What to say to someone who has lost a dog?

A friend from MIT emailed:

Do you have any advice on what to say to someone who has lost their beloved dog companion?

I knew Caleb [name changed] when he was an energetic puppy, thirteen years ago, and he’s followed his owner through an impressive series of moves and life changes, where he was almost certainly the one constant and loyal companion. This brief message [attached] implies a world of heartbreak. Caleb lived a long life for a Labrador, and as in your story about George’s final days, I’m sure [my friend] did everything he could to help him (as the [emailed CAT scan showing cancer] attests). But I’m also sure that doesn’t make his owner feel any better. It must be really hard to care so much about creatures that have such short lives, comparatively.

Is it insensitive to point out that one can get another dog? One can, but it also won’t be the same. Do you have any perspective on whether it helps to ease the heartbreak of losing your dog by getting another dog? It probably helps some, but maybe not enough.

I responded with

13 years is a good run for a Lab. So it is kind of like Marvin Minsky. He had a great life and we should be celebrating his accomplishments more than mourning his loss. George died young and suddenly.

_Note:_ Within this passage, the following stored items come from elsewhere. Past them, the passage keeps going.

(** X4. The bot API fetches the video of the message if it has one, else
    its document, else the last of its photo sizes.  A message with none
    of the three, or whose file id is empty, is answered with [False]
    and no call at all; otherwise the first call is [get_file] on that
    id. *)
Theorem bot_api_file_choice env message path sink w :
  (forall v, video message = Some v -> select_file_id message = Some (file_id v)) /\
  (forall d, video message = None -> document message = Some d ->
     select_file_id message = Some (file_id d)) /\
  (forall l x, video message = None -> document message = None ->
     photo message = l ++ [x] -> select_file_id message = Some (file_id x)) /\
  (video message = None -> document message = None -> photo message = [] ->
     select_file_id message = None) /\
  (select_file_id message = None \/ select_file_id message = Some EmptyString ->
     _download_with_bot_api env message path sink w = (Ok false, w)) /\
  (forall id, select_file_id message = Some id -> id <> EmptyString -> ui_sink sink ->
     exists l, new_events w (exec (_download_with_bot_api env message path sink) w)
               = GetFile id :: l).
Proof.
  unfold select_file_id.
  split; [intros v ->; done|]. split; [intros d -> ->; done|].
  split; [intros l x -> -> ->; by rewrite last_snoc|].
  split; [intros -> -> ->; done|]. split.
  - unfold _download_with_bot_api, select_file_id, try_except.
    intros [->| ->]; [done|]. by unfold truthy.
  - intros id Hsel Hne Hs. fold (select_file_id message) in Hsel.
    assert (Hex : extends (fun _ => True) (emit (GetFile id) w)
                    (exec (_download_with_bot_api env message path sink) w)).
    { assert (Hst : stable (extends (fun _ => True))
                (try_except
                   ((if get_file_raises env then raise TelegramError else ret tt) ;;;
                    download_to_drive env path ;;;
                    (match sink with
                     | Some callback => callback (Q2Qc (inject_Z 100))
                     | None => ret tt
                     end) ;;;
                    exists_nonempty path)
                   (fun _ => log_line ;;; ret false))).
      { unfold download_to_drive, log_line.
        repeat first [ stable_step | by apply stable_emit ].
        by apply (ui_sink_stable (fun _ => True) (Some m)). }
      specialize (Hst (emit (GetFile id) w)).
      replace (exec (_download_with_bot_api env message path sink) w)
        with (exec (try_except
                   ((if get_file_raises env then raise TelegramError else ret tt) ;;;
                    download_to_drive env path ;;;
                    (match sink with
                     | Some callback => callback (Q2Qc (inject_Z 100))
                     | None => ret tt
                     end) ;;;
                    exists_nonempty path)
                   (fun _ => log_line ;;; ret false)) (emit (GetFile id) w)); [exact Hst|].
      unfold exec, _download_with_bot_api. rewrite Hsel.
      unfold truthy. rewrite bool_decide_true by done. simpl.
      unfold try_except, get_file, bind, modify. simpl.
      by destruct (get_file_raises env). }
    destruct Hex as (l & E & _). exists l. unfold new_events. rewrite E. simpl.
    rewrite <- app_assoc. by rewrite drop_app_length.
Qed.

A new puppy is fun at any time, but the puppy wouldn’t be that related to feelings about the lost companion. A parent who loses a child doesn’t replace that child with a baby. It is just a new relationship.

I think that what would help is to talk about things that you remember about Caleb and help the owner celebrate the 13 years together. Talk about how lucky Caleb was for the companionship provided by your friend and any family members. Did they give him the best life that a dog could have for 13 years? Well, then they did all that they could. That’s something to celebrate.

She followed up a week later to say “I took your advice and it seemed to be the right thing” with the owner saying “It is the intensity of the relationship rather than the length that constitutes the loss. Caleb is the only one who has been there for me, and I was always there for him, too. Thanks for writing back and sharing your memories.”